Jewler’s day job is at Congress Watch, a Capitol Hill-based division of Public Citizen, a group founded by Ralph Nader. He also volunteers with the Free Minds Book Club and Writing Workshop, which works with juveniles, mostly 16- and 17-year-olds, who have been incarcerated as adults at the D.C. jail.

“We have seen firsthand how books change lives,” said Free Minds Executive Director Tara Libert. “Books are a complement to a mental health strategy.”

Her group, she noted, does not aid inmates who are over 18. “We want everyone at the jail to have that same benefit.”

Sam Jewler of the D.C. Jail Library Coalition, outside his Capitol Hill office. (Mark Jenkins/For the Washington Post)

As a native Washingtonian, Jewler had long observed that blacks and whites are treated differently by the police, courts and prisons. “I read ‘The New Jim Crow’ a few years ago,” he said, referring to Michelle Alexander’s 2010 book about the high levels of African American imprisonment in the United States. “And I really became convinced that the criminal justice system is a deeply unjust and racist system.”
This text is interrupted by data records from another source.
(** What [_observe_parallel] does, case by case: it raises before its
    first write, or (on an image without a row of pixels, with [self.rays]
    assigned) it scales the buffer and then returns, if there is no channel,
    or raises at [range(total_pixels)] with the processes of the first
    channel started. *)
Lemma observe_parallel_cases sched (self : Camera) wvl :
  (exists e, _observe_parallel sched self wvl = mkOutcome self [] [] (Raised e)) \/
  ((2 <= fst (shape (_pixels self)))%nat /\ snd (shape (_pixels self)) = 0%nat /\
   exists w pools s,
     _observe_parallel sched self wvl
     = mkOutcome (set_xyz_frame (scale_buffer w (xyz_frame self)) self)
         [] pools s /\
     Forall idle pools /\
     ((s = Done /\ wvl = [] /\ pools = []) \/
      (s = Raised TypeError /\ wvl <> []))).
Proof.
  unfold _observe_parallel, _observe_parallel_start.
  rewrite start_statistics_cases.
  destruct (decide (_ < 2)%nat) as [Hlt|Hge]; [left; by eexists|].
  destruct (decide (_ = 0%nat)) as [Hny|Hny]; [|left; by eexists].
  destruct (rays self) as [r|] eqn:Hr; [|left; by eexists].
  pose proof (total_pixels_cases self) as Htp.
  rewrite decide_False, decide_True in Htp by done.
  destruct (np_getitem (_pixels self) 0) as [row0|e]; simpl in Htp |- *;
    [|done].
  destruct (np_getitem (_pixels self) 1) as [row1|e]; simpl in Htp |- *;
    [|done].
  rewrite Htp. simpl. unfold get_rays. rewrite Hr. simpl.
  destruct (py_div _ _) as [pw|e]; [|left; by eexists].
  destruct (py_div _ _) as [aw|e]; [|left; by eexists].
  right. split; [lia|]. split; [done|]. exists pw.
  destruct wvl as [|[[lo hi] ss] wvl].
  - exists [], Done. rewrite par_run_settled; simpl; [|done|done].
    split; [done|]. split; [done|]. by left.
  - eexists [_], (Raised TypeError).
    unfold coordinator_step. simpl.
    rewrite par_run_settled; simpl.
    + split; [reflexivity|]. split; [|by right].
      constructor; [apply start_pool_idle|done].
    + done.
    + constructor; [apply start_pool_idle|done].
Qed.

(** ** [observe], case by case *)

(** A call of [observe] raises with the camera untouched, or (accumulating,
    on an image without a row of pixels) it scales the xyz buffer, samples
    nothing and then returns or raises; every pool it leaves is idle. *)
Lemma observe_cases sched (self : Camera) :
  (exists e, observe sched self = mkOutcome self [] [] (Raised e)) \/
  (accumulate self = true /\
   (2 <= fst (shape (_pixels self)))%nat /\ snd (shape (_pixels self)) = 0%nat /\
   exists w pools,
     Forall idle pools /\
     let scaled := set_xyz_frame (scale_buffer w (xyz_frame self)) self in
     ((exists e, observe sched self = mkOutcome scaled [] pools (Raised e)) \/
      observe sched self
      = mkOutcome
          (set_accumulated_samples
             (accumulated_samples self + pixel_samples self * spectral_rays self)
             scaled)
          [] pools Done)).
Proof.
  unfold observe. destruct (root self) as [world|]; [|left; by eexists].
  destruct (accumulate self) eqn:Hacc;
    [|rewrite reset_frames_raises; left; by eexists].
  destruct (_calc_wvl_channel_config self) as [wvl|e]; [|left; by eexists].
  destruct (_rebuild_pixels self) as [[]|e]; [|left; by eexists].
  destruct (decide (process_count self = 1)) as [Hpc|Hpc].
  - destruct (observe_single_cases self wvl) as [[e ->]|(Hx & Hy & w & ->)];
      [left; by eexists|].
    right. split; [done|]. split; [done|]. split; [done|].
    exists w, []. split; [done|]. by right.
  - destruct (observe_parallel_cases sched self wvl)
      as [[e ->]|(Hx & Hy & w & pools & s & -> & Hidle & Hs)];
      [left; by eexists|].
    right. split; [done|]. split; [done|]. split; [done|].
    exists w, pools. split; [done|].
    destruct Hs as [(-> & _)|(-> & _)]; simpl; [by right|left; by eexists].
Qed.

(** On an image with a pixel every call of [observe] raises and leaves the
    camera as it was. *)
Lemma observe_raises sched (self : Camera) :
  has_pixels self ->
  exists e, observe sched self = mkOutcome self [] [] (Raised e).
Proof.
  intros [_ Hy]. destruct (observe_cases sched self) as [H|(_ & _ & H0 & _)];
    [done|lia].
Qed.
That perception was underscored for him by a 2013 Washington Lawyers Committee report on racial disparities in local arrests. The paper revealed that more than 80 percent of the people arrested by D.C. police from 2009 through 2011 were African Americans, although they constituted only about 48 percent of the adult population.

Jewler’s response was to found the D.C. Jail Library Coalition and begin interviewing prison librarians and ex-convicts. (Free Minds terms the latter “returning citizens.”)

“Free Minds was saying, ‘We should also be talking about quality of life. There’s no library at the jail, and that’s kind of an egregious thing,’ ” Jewler said. “They see every day the way reading rehabilitates people who are incarcerated.”

Asking to add a library to the jail, he recalled, seemed “a winnable campaign. It’s a very sensible thing that would help a lot of people. It’s low cost, high reward.”

“Looking at how other jail libraries operate, taking bits and pieces from each one, we were able to put together a proposal to the mayor’s office and the Department of Corrections.”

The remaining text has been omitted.